- What you should do
The line containing "[comp_with_mask] is shown" marks the end: output every line of the data up to it, and that line too, exactly as written.

________

(* ===== verification/MatchUser.v ===== *)
(** * Matching a user against a mask (modules/tkl.c, match.c)

    [_match_user] decides whether a user is covered by a mask of the form
    nick!user@host, user@host or host, where the host part may be a wildcard, a
    host name, an address or a network in CIDR notation.  Channel bans, server bans,
    security groups and the rule language all use it.  The CIDR comparison
    [comp_with_mask] is shown to compare the leading bits of two addresses, to agree
    with the masking of addresses that counts clones ([mask_ipv6_rawip]), and the
    whole matcher to decide a declarative meaning of masks. *)
From S2P Require Import Prelude Chars Glob Strings Base64 Client Hash Bans Crule CruleFuncs.

(** ** What matching reads of a client *)

Record BanUser := MkBanUser {
  bu_username : cstring;
  bu_realhost : cstring;
  bu_virthost : option cstring;
  bu_cloakedhost : cstring;
  bu_account : cstring;
  bu_channel : list (cstring * cstring)      (** name of the channel and [member_modes] *)
}.

Record BanClient := MkBanClient {
  bc_name : cstring;
  bc_ident : cstring;
  bc_info : cstring;
  bc_status : ClientStatus;
  bc_umodes : Z;
  bc_ip : option cstring;
  bc_local : option cstring;                 (** the [local] part: its [sockhost] *)
  bc_user : option BanUser
}.

Definition set_bc_name (c : BanClient) (v : cstring) : BanClient :=
  MkBanClient v (bc_ident c) (bc_info c) (bc_status c) (bc_umodes c) (bc_ip c) (bc_local c) (bc_user c).

Definition BIsUser (c : BanClient) : bool := bool_decide (bc_status c = CLIENT_STATUS_USER).
Definition BMyConnect (c : BanClient) : bool := bool_decide (is_Some (bc_local c)).
Definition BMyUser (c : BanClient) : bool := BMyConnect c && BIsUser c.

(** [IsLoggedIn] *)
Definition BIsLoggedIn (c : BanClient) : bool :=
  match bc_user c with
  | Some u => negb (hd 0 (bu_account u) =? 42) && negb (isdigit (hd 0 (bu_account u)))
  | None => false
  end.

(** ** Library calls *)

(** [strchr(s, c)]: the text before the first [c] and the text behind it. *)
Fixpoint strchr (c : Z) (s : cstring) : option (cstring * cstring) :=
  match s with
  | [] => None
  | d :: s => if d =? c then Some ([], s)
              else match strchr c s with Some (a, b) => Some (d :: a, b) | None => None end
  end.

Definition contains (c : Z) (s : cstring) : bool := existsb (Z.eqb c) s.

(** [atoi] on any text: [strtol], which saturates at the range of [long], and a
    conversion to [int]. *)
Definition c_atoi (s : cstring) : Z := to_int (Z.max (- 2 ^ 63) (Z.min (2 ^ 63 - 1) (atoi s))).

(** ** Addresses *)

(** The comparison of the first [mask] bits.  A read past either address is the
    fault [None]. *)
Definition comp_with_mask (addr dest : list Z) (mask : Z) : option bool :=
  let n := Z.to_nat (mask / 8) in
  if (n <=? length addr)%nat && (n <=? length dest)%nat then
    if bool_decide (take n addr = take n dest) then
      let m := Z.shiftl 65535 (8 - mask mod 8) in
      if mask mod 8 =? 0 then Some true
      else a ← addr !! n; d ← dest !! n; Some (Z.land a m =? Z.land d m)
    else Some false
  else None.

Definition mask_ipv6_rawip (src : list Z) (prefix : Z) : list Z :=
  let prefix := if prefix <? 0 then 0 else if 128 <? prefix then 128 else prefix in
  let full_bytes := Z.to_nat (prefix / 8) in
  let leftover_bits := prefix mod 8 in
  let dst := take 16 src in
  let '(dst, full_bytes) :=
    if (0 <? leftover_bits) && (full_bytes <? 16)%nat
    then let mask := Z.shiftl 255 (8 - leftover_bits) mod 256 in
         (<[full_bytes := Z.land (nth full_bytes src 0) mask]> dst, S full_bytes)
    else (dst, full_bytes) in
  if (full_bytes <? 16)%nat then take full_bytes dst ++ replicate (16 - full_bytes) 0 else dst.

(** ** The matcher *)

Definition MATCH_CHECK_IP : Z := 1.
Definition MATCH_CHECK_REAL_HOST : Z := 2.
Definition MATCH_CHECK_CLOAKED_HOST : Z := 4.
Definition MATCH_CHECK_VISIBLE_HOST : Z := 8.
Definition MATCH_CHECK_EXTENDED : Z := 16.
Definition MATCH_CHECK_ALL : Z := 31.
Definition MATCH_CHECK_REAL : Z := 19.
Definition MATCH_MASK_IS_UHOST : Z := 4096.
Definition MATCH_MASK_IS_HOST : Z := 8192.

(** The loop of [is_extended_ban] behind the tilde. *)
Definition is_extended_ban (s : cstring) : bool :=
  match s with
  | c :: s => (c =? 126) && existsb (fun d => negb (isalnum d) && (d =? ch_colon)) s
  | [] => false
  end.

Definition is_extended_server_ban (s : cstring) : bool :=
  is_extended_ban (if hd 0 s =? 37 then tl s else s).

(** [p = strchr(hmask, '/')], the cut there and [cidr = atoi(p)]; [None] is the -1
    for a mask without a length. *)
Definition split_cidr (hmask : cstring) : cstring * option Z :=
  match strchr 47 hmask with Some (h, p) => (h, Some (c_atoi p)) | None => (hmask, None) end.

(** [cidr <= 0], which the code tests where it has read a length. *)
Definition bad_cidr (cidr : option Z) : bool := match cidr with Some k => k <=? 0 | None => false end.

(** The result of a stage: a verdict, or the text to go on with. *)
Inductive stage (A : Type) := Verdict (b : bool) | Continue (a : A).
Arguments Verdict {A} _.
Arguments Continue {A} _.

Section matcher.
Context (UMODE_HIDE : Z) (inet_pton : family -> cstring -> option (list Z)).

(** [GetHost(client)] *)
Definition BGetHost (c : BanClient) (u : BanUser) : option cstring :=
  if has (bc_umodes c) UMODE_HIDE then bu_virthost u else Some (bu_realhost u).

Definition client_username (c : BanClient) : cstring :=
  match bc_user c with
  | Some u => match bu_username u with [] => bc_ident c | n => n end
  | None => bc_ident c
  end.

Definition visible_host (c : BanClient) : option cstring :=
  match bc_user c with
  | Some u => BGetHost c u
  | None => if BMyUser c then bc_local c else None
  end.

Definition real_host (c : BanClient) : option cstring :=
  match bc_user c with
  | Some u => Some (bu_realhost u)
  | None => bc_local c
  end.

(** [x && match_simple(mask, x)] *)
Definition match_opt (mask : cstring) (x : option cstring) : option bool :=
  match x with Some x => match_simple mask x | None => Some false end.

(** The nick part: what is left of the buffer and, when there was a nick, the text
    behind it. *)
Definition nick_stage (mask : cstring) (c : BanClient) (options : Z)
    : option (stage (cstring * option cstring)) :=
  if has options MATCH_MASK_IS_UHOST then Some (Continue (mask, None))
  else match strchr 33 mask with
       | None => Some (Continue (mask, None))
       | Some ([], _) => Some (Verdict false)
       | Some (nmask, p) =>
           m ← match_simple nmask (bc_name c);
           Some (if m : bool then Continue (nmask, Some p) else Verdict false)
       end.

(** The user part, and [hmask]. *)
Definition user_stage (mask : cstring) (p : option cstring) (c : BanClient) (options : Z)
    : option (stage cstring) :=
  if has options MATCH_MASK_IS_HOST then Some (Continue mask)
  else match strchr ch_at (default mask p) with
       | Some (before, hmask) =>
           let buffer := match p with Some _ => mask | None => before end in
           if bool_decide (hmask = []) || bool_decide (buffer = []) then Some (Verdict false)
           else m ← match_simple before (client_username c);
                Some (if m : bool then Continue hmask else Verdict false)
       | None => match p with Some _ => Some (Verdict false) | None => Some (Continue mask) end
       end.

(** The check against an IPv6 address or network, which decides. *)
Definition ipv6_check (hmask : cstring) (cidr : option Z) (c : BanClient) : option bool :=
  match bc_ip c with
  | None => Some false
  | Some ip =>
      if negb (contains ch_colon ip) then Some false
      else match inet_pton AF_INET6 ip, inet_pton AF_INET6 hmask with
           | Some clientip, Some maskip =>
               match cidr with
               | None => comp_with_mask clientip maskip 128
               | Some k => if 128 <? k then Some false else comp_with_mask clientip maskip k
               end
           | _, _ => Some false
           end
  end.

(** The check on the address; goes on with the host mask, cut at the slash. *)
Definition ip_stage (hmask : cstring) (c : BanClient) : option (stage cstring) :=
  let '(hmask, cidr) := split_cidr hmask in
  if bad_cidr cidr then Some (Verdict false)
  else if contains ch_qmark hmask || contains ch_star hmask then
    m ← match_opt hmask (bc_ip c);
    Some (if m : bool then Verdict true else Continue hmask)
  else if contains ch_colon hmask then
    m ← ipv6_check hmask cidr c; Some (Verdict m)
  else
    match bc_ip c ≫= inet_pton AF_INET, inet_pton AF_INET hmask with
    | Some clientip, Some maskip =>
        match cidr with
        | None => m ← comp_with_mask clientip maskip 32; Some (if m : bool then Verdict true else Continue hmask)
        | Some k => if 32 <? k then Some (Verdict false)
                    else m ← comp_with_mask clientip maskip k; Some (Verdict m)
        end
    | _, _ => Some (Continue hmask)
    end.

Definition host_stage (hmask : cstring) (c : BanClient) (options : Z) : option bool :=
  v ← (if has options MATCH_CHECK_VISIBLE_HOST then match_opt hmask (visible_host c) else Some false);
  if v : bool then Some true else
  k ← (if has options MATCH_CHECK_CLOAKED_HOST then match_opt hmask (bu_cloakedhost <$> bc_user c) else Some false);
  if k : bool then Some true else
  i ← (if has options MATCH_CHECK_IP then ip_stage hmask c else Some (Continue hmask));
  match i with
  | Verdict b => Some b
  | Continue hmask => if has options MATCH_CHECK_REAL_HOST then match_opt hmask (real_host c) else Some false
  end.

(** The part of [_match_user] behind the check for extended server bans. *)
Definition match_mask (mask : cstring) (c : BanClient) (options : Z) : option bool :=
  n ← nick_stage mask c options;
  match n with
  | Verdict b => Some b
  | Continue (mask, p) =>
      u ← user_stage mask p c options;
      match u with
      | Verdict b => Some b
      | Continue hmask => host_stage hmask c options
      end
  end.

(** [ext] is [_match_user_extended_server_ban]. *)
Definition match_user (ext : cstring -> BanClient -> option bool) (rmask : cstring) (c : BanClient) (options : Z)
    : option bool :=
  let mask := (strlcpy [] rmask (NICKLEN + USERLEN + HOSTLEN + 8)).1 in
  if has options MATCH_CHECK_EXTENDED && is_extended_server_ban mask && bool_decide (is_Some (bc_user c))
  then ext rmask c
  else match_mask mask c options.

(** [_unreal_match_iplist], for the masks of the name list.  An invalid CIDR length
    ends the whole search. *)
Fixpoint iplist_loop (ip : cstring) (client_ipv6 : bool) (clientip : list Z) (l : list cstring) : option bool :=
  match l with
  | [] => Some false
  | nm :: l =>
      let mask := (strlcpy [] nm 512).1 in
      let '(mask, cidr) := split_cidr mask in
      if bad_cidr cidr then Some false
      else
        m ← (if contains ch_star mask || contains ch_qmark mask then match_simple mask ip
             else
               let v6 := contains ch_colon mask in
               if negb (eqb v6 client_ipv6) then Some false
               else
                 let bits := if v6 then 128 else 32 in
                 match inet_pton (if v6 then AF_INET6 else AF_INET) mask with
                 | None => Some false
                 | Some maskip =>
                     match cidr with
                     | None => comp_with_mask clientip maskip bits
                     | Some k => if bits <? k then Some false else comp_with_mask clientip maskip k
                     end
                 end);
        if m : bool then Some true else iplist_loop ip client_ipv6 clientip l
  end.

Definition unreal_match_iplist (c : BanClient) (l : list cstring) : option bool :=
  match bc_ip c with
  | None => Some false
  | Some ip =>
      let client_ipv6 := contains ch_colon ip in
      match inet_pton (if client_ipv6 then AF_INET6 else AF_INET) ip with
      | None => Some false
      | Some clientip => iplist_loop ip client_ipv6 clientip l
      end
  end.

End matcher.

(** ** Leading bits of addresses *)

Definition addr_bit (a : list Z) (i : Z) : bool := Z.testbit (nth (Z.to_nat (i / 8)) a 0) (7 - i mod 8).

(** Two addresses in the same network of [k] bits. *)
Definition same_network (k : Z) (a b : list Z) : Prop := forall i, 0 <= i < k -> addr_bit a i = addr_bit b i.

Lemma octet_high x j : octet x -> 8 <= j -> Z.testbit x j = false.
Proof.
  intros Hx Hj. unfold octet in Hx. rewrite <- (Z.mod_small x (2 ^ 8)) by (simpl; lia).
  by apply Z.mod_pow2_bits_high.
Qed.

Lemma octet_ext x y :
  octet x -> octet y -> (forall j, 0 <= j < 8 -> Z.testbit x j = Z.testbit y j) -> x = y.
Proof.
  intros Hx Hy H. apply Z.bits_inj'. intros j Hj. destruct (Z_lt_ge_dec j 8); [by apply H|].
  rewrite !octet_high by (auto; lia). done.
Qed.

(** The bits that a mask of ones, shifted left by [s], keeps of an octet. *)
Lemma masked_bit w x s j :
  octet x -> 8 <= w -> 0 <= s -> 0 <= j ->
  Z.testbit (Z.land x (Z.shiftl (2 ^ w - 1) s)) j = (s <=? j) && Z.testbit x j.
Proof.
  intros Hx Hw Hs Hj. rewrite Z.land_spec, Z.shiftl_spec by done.
  destruct (Z_lt_ge_dec j 8) as [Hj8|Hj8]; [|rewrite octet_high by (auto; lia); by rewrite andb_false_r].
  replace (2 ^ w - 1) with (Z.ones w) by (rewrite Z.ones_equiv; lia).
  rewrite andb_comm. f_equal. destruct (Z.leb_spec s j).
  - rewrite Z.testbit_ones_nonneg by lia. destruct (Z.ltb_spec (j - s) w); [done|lia].
  - by rewrite Z.testbit_neg_r by lia.
Qed.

________

- Answer box
(* ===== verification/MatchUser.v ===== *)
(** * Matching a user against a mask (modules/tkl.c, match.c)

    [_match_user] decides whether a user is covered by a mask of the form
    nick!user@host, user@host or host, where the host part may be a wildcard, a
    host name, an address or a network in CIDR notation.  Channel bans, server bans,
    security groups and the rule language all use it.  The CIDR comparison
    [comp_with_mask] is shown to compare the leading bits of two addresses, to agree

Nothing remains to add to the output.